O Último Filho da Areia

TÍTULO: O Último Filho da Areia

SUBTÍTULO: Memórias de Lumiel, o Homem Que Caminhou Sobre o Silêncio

NARRADOR: Lumiel (personagem inspirada na figura de Jesus de Nazaré)

ESTILO: Prosa descritiva com influência de Eça de Queirós


I – Ao Redor do Meu Berço

Nasci numa noite em que os ventos traziam o aroma espesso dos poços. A vila de Haleth, onde a areia se misturava ao murmúrio das cigarras, era tão pobre que mesmo o luar se poupava de cair sobre os telhados de barro. Minha mãe, Ismena, tinha os olhos daquelas mulheres que não perguntam nada ao destino. Meu pai, Joneth, era carpinteiro — e por isso achava que tudo no mundo podia ser consertado com madeira e paciência.

Não tive berço. Dormi sobre um cesto de figos secos, forrado com panos da avó Rasefa, mulher de silêncio solene e mãos que sabiam das dores do parto e das colheitas. Na noite em que nasci, segundo me contaram, passou um cometa sobre Haleth. Mas, nesse tempo, os sinais no céu eram apenas coincidências para os homens simples.


II – As Primeiras Visões

Aos sete anos vi um homem morrer apedrejado. Chamava-se Ilram, e roubara dois pães de cevada. A multidão era um corpo único com vários olhos. A cada pedra, uma absolvição. Aquilo gravou-se na carne da minha consciência.

Nessa noite sonhei com uma espiral de fogo. Vi um rio que corria ao contrário. Uma voz, que não era minha nem alheia, sussurrou: “Serás vereda, não muro.”

Comecei a caminhar sozinho pelos campos, a ouvir o que as árvores diziam. Porque as árvores, mesmo as secas, têm voz. E aprendi que o silêncio não é ausência de som, mas presença que não grita.


III – Os Discípulos Sem Nome

Vieram ter comigo quando eu já tinha trinta invernos. Primeiro foi Nemeus, o pescador que lia o vento como se fosse pergaminho. Depois Asira, mulher de sal e pés feridos, que perdera três filhos para a febre do deserto. Vieram outros: Malek, Jophiel, Yeran, Amesh

Não lhes pedi fé. Pedi apenas escuta.

Caminhávamos entre povoados, deixando perguntas como migalhas de pão. Não falávamos de Deus, mas do medo. E do que pode nascer quando o medo cessa.


IV – A Revolta das Pedras

Nas cidades maiores, como Tavareth, fui chamado de mentiroso, herético, sedutor de ignorantes. Um sacerdote de nome Anarbel cuspiu aos meus pés, e chamou-me filho da mentira. Outro, Drasson, quis que me queimassem.

Mas o povo ouvia. Não porque eu fosse verdade, mas porque lhes fazia bem imaginar que a verdade podia ser simples.

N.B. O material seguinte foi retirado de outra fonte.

(* ===== verification/Agents.v ===== *)
(** * Agents

    The pure parts of the coding agents' modules ([crates/amber/src/claude.rs],
    [codex.rs], [opencode.rs], [hermes.rs], [grok.rs], [muse.rs], [pi.rs]): the
    recognizers of session ids, the argument vectors, and what a SessionStart hook
    records; with the supervisor's choice of how to start ([select_*] of
    [supervisor.rs]).  serde_json's reading of the hook's input is an argument. *)
From S2P Require Import Prelude Utf8 Store.

(** ** Bytes of ids *)

Definition is_hexdigit (b : byte) : bool :=
  is_digit b || ((65 <=? b) && (b <=? 70))%Z || ((97 <=? b) && (b <=? 102))%Z.
Definition hyphen : byte := 45%Z.
Definition slash : byte := 47%Z.
Definition dot : byte := 46%Z.

(** [bytes().enumerate().all] *)
Fixpoint all_enumerate (i : nat) (p : nat -> byte -> bool) (l : list byte) : bool :=
  match l with
  | [] => true
  | b :: l' => p i b && all_enumerate (S i) p l'
  end.

Module claude.
Definition is_claude_session_id (id : string) : bool :=
  if negb (String.length id =? 36) then false
  else all_enumerate 0 (fun index b =>
         match index with
         | 8 | 13 | 18 | 23 => (b =? hyphen)%Z
         | _ => is_hexdigit b
         end) (bytes_of_string id).

Inductive ClaudeStart := Resume (id : string) | Continue | Fresh.

Definition claude_argv (start : ClaudeStart) (settings_path : string) : list string :=
  ["--dangerously-skip-permissions"%string]
  ++ match start with
     | Resume id => ["--resume"%string; id]
     | Continue => ["--continue"%string]
     | Fresh => []
     end
  ++ ["--settings"%string; settings_path].
End claude.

E quando falei num Reino que não vinha de espadas, mas de gestos… houve quem se inquietasse. O império não teme lanças — teme ideias.


V – O Dia do Poço

Foi em um jardim de oliveiras que percebi que a minha hora chegava. Yeran, o mais silencioso dos meus, avisou-me que os soldados viriam naquela noite. Beijei-o no rosto.

Na alvorada seguinte, vieram. Não corri. Não chorei.

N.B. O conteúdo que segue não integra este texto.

(* ===== verification/Slotted.v ===== *)
(** * Every live session owns its slot

    The invariant of the manager's table over the state directory while the
    directory answers, however starting, stopping and preparing sessions fail: each
    registered session has its record under its own name with the slot its child
    runs in, and no two records share a slot. *)
From S2P Require Import Prelude Utf8.
From S2P Require Import Wire Store Rename Manager Lifecycle.
From S2P Require RingBuf Suspend.

Implicit Types w : World.
Implicit Types fs : FS.

(** ** Slot numbers *)

Lemma first_free_ge fuel n used : (n <= first_free fuel n used)%Z.
Proof. revert n. induction fuel as [|f IH]; intros n; simpl; [lia|]. case_bool_decide; [|lia]. specialize (IH (n + 1)%Z). lia. Qed.

Lemma first_free_below fuel n used k : (n <= k < first_free fuel n used)%Z -> k ∈ used.
Proof.
  revert n. induction fuel as [|f IH]; intros n; simpl; [lia|]. case_bool_decide as Hn; [|lia]. intros Hk.
  destruct (decide (k = n)) as [->|]; [done|]. apply (IH (n + 1)%Z). lia.
Qed.

Lemma first_free_stops fuel n used :
  first_free fuel n used ∈ used -> first_free fuel n used = (n + Z.of_nat fuel)%Z.
Proof.
  revert n. induction fuel as [|f IH]; intros n; simpl; [lia|]. case_bool_decide as Hn; [|done]. intros H.
  rewrite IH by done. lia.
Qed.

(** The least positive number not in use. *)
Lemma alloc_slot_spec used :
  (1 <= alloc_slot used)%Z /\ alloc_slot used ∉ used /\ forall k, (1 <= k < alloc_slot used)%Z -> k ∈ used.
Proof.
  unfold alloc_slot. set (fuel := S (length used)).
  split; [apply first_free_ge|]. split; [|intros k; apply first_free_below].
  intros Hin. pose proof (first_free_stops fuel 1 used Hin) as Hs.
  assert (Hall : forall k, k ∈ seqZ 1 (Z.of_nat fuel) -> k ∈ used).
  { intros k Hk. apply elem_of_seqZ in Hk. apply (first_free_below fuel 1). lia. }
  pose proof (submseteq_length _ _ (NoDup_submseteq _ _ (NoDup_seqZ 1 (Z.of_nat fuel)) Hall)) as Hl.
  rewrite length_seqZ in Hl. unfold fuel in Hl. lia.
Qed.

(** ** Names and paths *)

(** A valid name whose recording is nobody's settings file. *)
Definition plain (n : string) : Prop := validate_session_name n = Ok tt /\ forall x, n <> x +:+ ".settings".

O julgamento foi encenado como tragédia grega. Me acusaram de subversão, blasfêmia, desordem espiritual. Ri por dentro: tudo isso era verdade.


VI – O Desencarne

No alto da colina, o sol era um olho que não queria ver. Pregaram-me com ferro, mas não me mataram com isso. O que me matou foi o abandono do mundo.

Na hora final, chamei minha mãe em pensamento. Lembrei o cheiro do cesto de figos. Lembrei Ilram. Lembrei os rios que corriam para trás.

E antes de cerrar os olhos, disse:

“Não busquem respostas. Sejam perguntas vivas.”


EPÍLOGO

Agora escrevo da margem invisível. Não para ser lembrado, mas para que saibam: não morri num madeiro. Morri em cada gesto que foi medo.

E renasço, sempre que um humano ama sem querer possuir.